Le Bouëdec Louis


Louis Le Bouëdec (1903-2012)
Ingénieur, doyen masculin des Bretons et des Français

Louis Le Bouëdec est né à Kersabiec, alors sur la commune de Keryado, le 12 février 1903. Son père Jean Louis Le Bouëdec est charpentier au port de Lorient et sa mère travaille en tant que ménagère. Après ses études qu’il réussit brillamment à l’école technique supérieure de la Marine, il entre à l’âge de 14 ans à l’arsenal de Lorient en tant qu’apprenti. Devenu ingénieur des Directions des Travaux, il termine sa carrière professionnelle au poste de directeur du centre de formation technique de la DCAN (Direction des constructions et armes navales).

Durant la Seconde Guerre mondiale, alors qu’il est le chef de la pyrotechnie de Tréfaven, il transmet des renseignements au réseau de résistance Alliance. À la libération, il est chargé de remettre le site en état. En 1949, pour son engagement dans la résistance pendant l’occupation allemande, il est fait chevalier dans l’Ordre de la Légion d’honneur.

En 1963, après avoir travaillé 46 ans pour l’Arsenal de Lorient, dont 24 années en tant qu’officier ingénieur, il prend sa retraite dans sa maison lorientaise. Son épouse Mélanie Anne-Marie Nicolas, née à Lanester le 10 juillet 1907, décède à Lorient le 19 avril 1995. De leur union, sont nés deux enfants, puis quatre petits-enfants, et huit arrière-petits-enfants. En 2001, il entre au foyer Vallon Breuzent (Ploemeur).

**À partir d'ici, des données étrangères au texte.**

(** Enough fuel: more of it changes nothing. *)
Lemma cleanLoop_fuel (n : nat) :
  forall (rest : string) (f1 f2 : nat) (rooted : bool) (out : lazybuf) (dotdot : nat),
    (String.length rest <= n)%nat ->
    (String.length rest <= f1)%nat -> (String.length rest <= f2)%nat ->
    cleanLoop f1 rooted rest out dotdot = cleanLoop f2 rooted rest out dotdot.
Proof.
  induction n as [|n IH]; intros rest f1 f2 rooted out dotdot Hn H1 H2.
  - destruct rest; [|simpl in Hn; lia]. destruct f1, f2; reflexivity.
  - destruct rest as [|c t]; [destruct f1, f2; reflexivity|].
    simpl in Hn, H1, H2.
    destruct f1 as [|f1]; [lia|]. destruct f2 as [|f2]; [lia|].
    cbn [cleanLoop copyElement].
    destruct (Ascii.eqb c slash); [apply IH; lia|].
    destruct (Ascii.eqb c strings.dot && atEnd t); [apply IH; lia|].
    destruct (Ascii.eqb c strings.dot && _).
    + assert (Ht1 : (String.length (match t with String _ t1 => t1 | EmptyString => EmptyString end)
                     <= String.length t)%nat) by (destruct t; simpl; lia).
      destruct (dotdot <? List.length out)%nat.
      * destruct out; apply IH; lia.
      * destruct (negb rooted); apply IH; lia.
    + match goal with
      | |- context [copyElement t ?o] =>
          pose proof (copyElement_length t o) as Hlen; destruct (copyElement t o) as [rest' out2]
      end.
      cbn [fst] in Hlen. apply IH; lia.
Qed.

Lemma run_fuel (fuel : nat) (rest : string) (out : lazybuf) :
  (String.length rest <= fuel)%nat -> cleanLoop fuel true rest out 1 = run rest out.
Proof. intros H. apply (cleanLoop_fuel (String.length rest)); lia. Qed.

Lemma run_nil (out : lazybuf) : run "" out = out.
Proof. reflexivity. Qed.

(** One round of the loop. *)
Lemma run_step (c : ascii) (t : string) (out : lazybuf) :
  run (String c t) out
  = if Ascii.eqb c slash then run t out
    else if Ascii.eqb c strings.dot && atEnd t then run t out
    else if Ascii.eqb c strings.dot
            && match t with
               | String c1 t1 => Ascii.eqb c1 strings.dot && atEnd t1
               | EmptyString => false
               end then
      let t1 := match t with String _ t1 => t1 | EmptyString => EmptyString end in
      if (1 <? List.length out)%nat then
        match out with
        | popped :: out' => run t1 (backUp popped out' 1)
        | [] => run t1 out
        end
      else run t1 out
    else
      let out1 := if negb (List.length out =? 1)%nat then slash :: out else out in
      run (fst (copyElement t (c :: out1))) (snd (copyElement t (c :: out1))).
Proof.
  unfold run at 1. cbn [String.length cleanLoop copyElement].
  destruct (Ascii.eqb c slash); [now apply run_fuel|].
  destruct (Ascii.eqb c strings.dot && atEnd t); [now apply run_fuel|].
  destruct (Ascii.eqb c strings.dot && _).
  - assert (Ht1 : (String.length (match t with String _ t1 => t1 | EmptyString => EmptyString end)
                   <= String.length t)%nat) by (destruct t; simpl; lia).
    cbn zeta. destruct (1 <? List.length out)%nat.
    + destruct out; now apply run_fuel.
    + cbn [negb]. now apply run_fuel.
  - cbn [andb negb]. rewrite orb_false_r. cbn zeta.
    match goal with
    | |- context [copyElement t ?o] =>
        pose proof (copyElement_length t o) as Hlen; destruct (copyElement t o) as [rest' out2]
    end.
    cbn [fst snd] in *. now apply run_fuel.
Qed.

D’abord doyen masculin des Bretons depuis son 108e anniversaire avant de devenir le doyen des français un an plus tard. Fidèle supporter des Merlus, le 3 avril 2012, le jour de son 109e anniversaire, il reçoit les honneurs de l’entraîneur du FCL, Christian Gourcuff qui lui remet un maillot floqué à son nom et portant le numéro 109. Il est donc doyen des Bretons du 3 avril 2011 au 21 août 2012 et doyen des Français du 3 avril 2012 au 21 août 2012.

Il décède le 21 août 2012. La directrice du foyer Vallon Breuzent garde le souvenir de quelqu'un qui respirait la joie de vivre et le bonheur. […] Ses yeux pétillaient de malice et il poussait souvent la chansonnette. Impossible de ne pas tomber sous le charme. [...] Il était agréable, souriant, gai, volontaire. Il donnait de vraies leçons de vie.

Il est inhumé sur la commune de Lanester.

Louis Le Bouëdec se définit lui-même comme un heureux de la terre.